Department of Computer Science and Software Engineering, International Islamic University Islamabad, Pakistan.
Division of Computer Science, Mathematics and Science, Collins College of Professional Studies, St. Johns University, New York 11439, NY, USA.
Comput Intell Neurosci. 2022 Aug 4;2022:1672677. doi: 10.1155/2022/1672677. eCollection 2022.
Hypertension is the main cause of blood pressure (BP), which further causes various cardiovascular diseases (CVDs). The recent COVID-19 pandemic raised the burden on the healthcare system and also limits the resources to these patients only. The treatment of chronic patients, especially those who suffer from CVD, has fallen behind, resulting in increased deaths from CVD around the world. Regular monitoring of BP is crucial to prevent CVDs as it can be controlled and diagnosed through constant monitoring. To find an effective and convenient procedure for the early diagnosis of CVDs, photoplethysmography (PPG) is recognized as a low-cost technology. Through PPG technology, various cardiovascular parameters, including blood pressure, heart rate, blood oxygen saturation, etc., are detected. Merging the healthcare domain with information technology (IT) is a demanding area to reduce the rehospitalization of CVD patients. In the proposed model, PPG signals from the Internet of things (IoT)-enabled wearable patient monitoring (WPM) devices are used to monitor the heart rate (HR), etc., of the patients remotely. This article investigates various machine learning techniques such as decision tree (DT), naïve Bayes (NB), and support vector machine (SVM) and the deep learning model one-dimensional convolutional neural network-long short-term memory (1D CNN-LSTM) to develop a system that assists physicians during continuous monitoring, which achieved an accuracy of 99.5% using PPG-BP data set. The proposed system provides cost-effective, efficient, and fully connected monitoring systems for cardiac patients.

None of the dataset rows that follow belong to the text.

(** * AI_Bank_Pi: the spreadsheet fact extractor and the document
      field-filling engine, embedded in Rocq.

    The development follows the two JavaScript classes of the repository,
    [FileParser] (file parser module) and [TemplateEngine]
    (js/templateEngine.js).  JavaScript strings are sequences of UTF-16
    code units, numbers are IEEE 754 binary64 values (the [spec_float]
    specification of the Standard Library at precision 53), objects used
    as dictionaries are finite maps, and regular expressions are
    evaluated by a backtracking matcher written in the
    continuation-passing style of the ECMAScript specification. *)

From Stdlib Require Import ZArith NArith List Ascii String Bool Lia.
From Stdlib Require Import Floats.SpecFloat.
From stdpp Require Import base option list gmap strings.

From stdpp Require Import sorting.
Import ListNotations.

(* ===================================================================== *)
(** * JavaScript strings *)
(* ===================================================================== *)

Module JsStr.

(** A code unit is a 16-bit value, kept in [N]; a string is a list of
    code units, [list N]. *)

Open Scope N_scope.

(** Code points above the Basic Multilingual Plane take two code units. *)
Definition utf16_of_cp (cp : N) : list N :=
  if cp <? 0x10000 then [cp]
  else let v := cp - 0x10000 in [0xD800 + v / 0x400; 0xDC00 + v mod 0x400].

(** The source files are UTF-8; [decode] turns the bytes of a literal
    into the code units a JavaScript engine stores for it. *)
Fixpoint decode (s : string) (need : nat) (acc : N) : list N :=
  match s with
  | EmptyString => []
  | String a rest =>
      let b := N_of_ascii a in
      match need with
      | O =>
          if b <? 0x80 then b :: decode rest 0 0
          else if b <? 0xE0 then decode rest 1 (N.land b 0x1F)
          else if b <? 0xF0 then decode rest 2 (N.land b 0x0F)
          else decode rest 3 (N.land b 0x07)
      | S O => utf16_of_cp (acc * 64 + N.land b 0x3F) ++ decode rest 0 0
      | S k => decode rest k (acc * 64 + N.land b 0x3F)
      end
  end.

(** [L "..."] is the JavaScript string written as that literal. *)
Definition L (s : string) : list N := decode s 0 0.

(** The code unit of an ASCII character. *)
Definition ch (a : ascii) : N := N_of_ascii a.

(** WhiteSpace and LineTerminator of ECMAScript: the characters removed
    by [trim], matched by [\s] and skipped by [parseFloat]. *)
Definition isWhiteSpace (c : N) : bool :=
  ((0x09 <=? c) && (c <=? 0x0D)) || (c =? 0x20) || (c =? 0xA0)
  || (c =? 0x1680) || ((0x2000 <=? c) && (c <=? 0x200A))
  || (c =? 0x2028) || (c =? 0x2029) || (c =? 0x202F) || (c =? 0x205F)
  || (c =? 0x3000) || (c =? 0xFEFF).

Definition isLineTerminator (c : N) : bool :=
  (c =? 0x0A) || (c =? 0x0D) || (c =? 0x2028) || (c =? 0x2029).

Definition isDigit (c : N) : bool := (0x30 <=? c) && (c <=? 0x39).

Fixpoint trimStart (s : list N) : list N :=
  match s with
  | c :: rest => if isWhiteSpace c then trimStart rest else s
  | [] => []
  end.

Definition trimEnd (s : list N) : list N := rev (trimStart (rev s)).

(** [String.prototype.trim]. *)
Definition trim (s : list N) : list N := trimEnd (trimStart s).

(** [s.startsWith(t)]. *)
Fixpoint startsWith (s t : list N) : bool :=
  match t, s with
  | [], _ => true
  | _ :: _, [] => false
  | a :: t', b :: s' => (a =? b) && startsWith s' t'
  end.

(** [s.includes(t)]. *)
Fixpoint includes (s t : list N) : bool :=
  startsWith s t ||
  match s with
  | [] => false
  | _ :: rest => includes rest t
  end.

(** [s.lastIndexOf(t)], [None] for -1: the scan keeps the greatest
    position at which [t] starts. *)
Fixpoint lastIndexFrom (i : nat) (s t : list N) (found : option nat) : option nat :=
  let found' := if startsWith s t then Some i else found in
  match s with
  | [] => found'
  | _ :: rest => lastIndexFrom (S i) rest t found'
  end.

Definition lastIndexOf (s t : list N) : option nat := lastIndexFrom 0 s t None.

(** [s.split(sep)] for a separator of one code unit. *)
Fixpoint splitOn (sep : N) (s : list N) : list (list N) :=
  match s with
  | [] => [[]]
  | c :: rest =>
      if c =? sep then [] :: splitOn sep rest
      else match splitOn sep rest with
           | l :: ls => (c :: l) :: ls
           | [] => [[c]]
           end
  end.

(** [arr.join(sep)]. *)
Fixpoint join (sep : list N) (parts : list (list N)) : list N :=
  match parts with
  | [] => []
  | [p] => p
  | p :: ps => p ++ sep ++ join sep ps
  end.

(** Decimal digits of a natural number, most significant first. *)
Fixpoint digitsFuel (fuel : nat) (n : N) (acc : list N) : list N :=
  match fuel with
  | O => acc
  | S k =>
      let acc' := (0x30 + n mod 10) :: acc in
      if n <? 10 then acc' else digitsFuel k (n / 10) acc'
  end.

Definition digitsOfN (n : N) : list N := digitsFuel (S (N.to_nat (N.log2 n))) n [].

(** [s.padStart(len, "0")]. *)
Definition padStart0 (len : nat) (s : list N) : list N :=
  repeat 0x30 (len - length s) ++ s.

End JsStr.

(* ===================================================================== *)
(** * JavaScript numbers *)
(* ===================================================================== *)

Module JsNum.
Import JsStr.

Open Scope Z_scope.

(** Number values are binary64: 53 bits of precision, exponents below 1024. *)
Definition prec : Z := 53.
Definition emax : Z := 1024.

Definition ofZ (z : Z) : spec_float := binary_normalize prec emax z 0 false.

Definition isNaN (x : spec_float) : bool :=
  match x with S754_nan => true | _ => false end.

Definition isFinite (x : spec_float) : bool :=
  match x with S754_nan | S754_infinity _ => false | _ => true end.

Definition isZero (x : spec_float) : bool :=
  match x with S754_zero _ => true | _ => false end.

(** The arithmetic operators and [===] on numbers. *)
Definition sub (x y : spec_float) : spec_float := SFsub prec emax x y.
Definition mul (x y : spec_float) : spec_float := SFmul prec emax x y.
Definition div (x y : spec_float) : spec_float := SFdiv prec emax x y.
Definition strictEq (x y : spec_float) : bool := SFeqb x y.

高血压是血压(BP)的主要原因,进一步导致各种心血管疾病(CVDs)。最近的 COVID-19 大流行增加了医疗系统的负担,也限制了对这些患者的资源供应。慢性患者的治疗,尤其是那些患有 CVD 的患者,已经落后了,导致全球 CVD 死亡人数增加。定期监测血压对于预防 CVD 至关重要,因为通过持续监测可以控制和诊断血压。为了寻找一种有效和方便的 CVD 早期诊断程序,光电容积脉搏波(PPG)被认为是一种低成本技术。通过 PPG 技术,可以检测到各种心血管参数,包括血压、心率、血氧饱和度等。将医疗保健领域与信息技术(IT)融合是一个要求很高的领域,可以减少 CVD 患者的再住院率。在提出的模型中,使用物联网(IoT)启用的可穿戴患者监测(WPM)设备的 PPG 信号远程监测患者的心率(HR)等。本文研究了各种机器学习技术,如决策树(DT)、朴素贝叶斯(NB)和支持向量机(SVM)以及深度学习模型一维卷积神经网络-长短期记忆(1D CNN-LSTM),以开发一种在连续监测期间协助医生的系统,该系统使用 PPG-BP 数据集实现了 99.5%的准确率。所提出的系统为心脏患者提供了具有成本效益、高效和全连接的监测系统。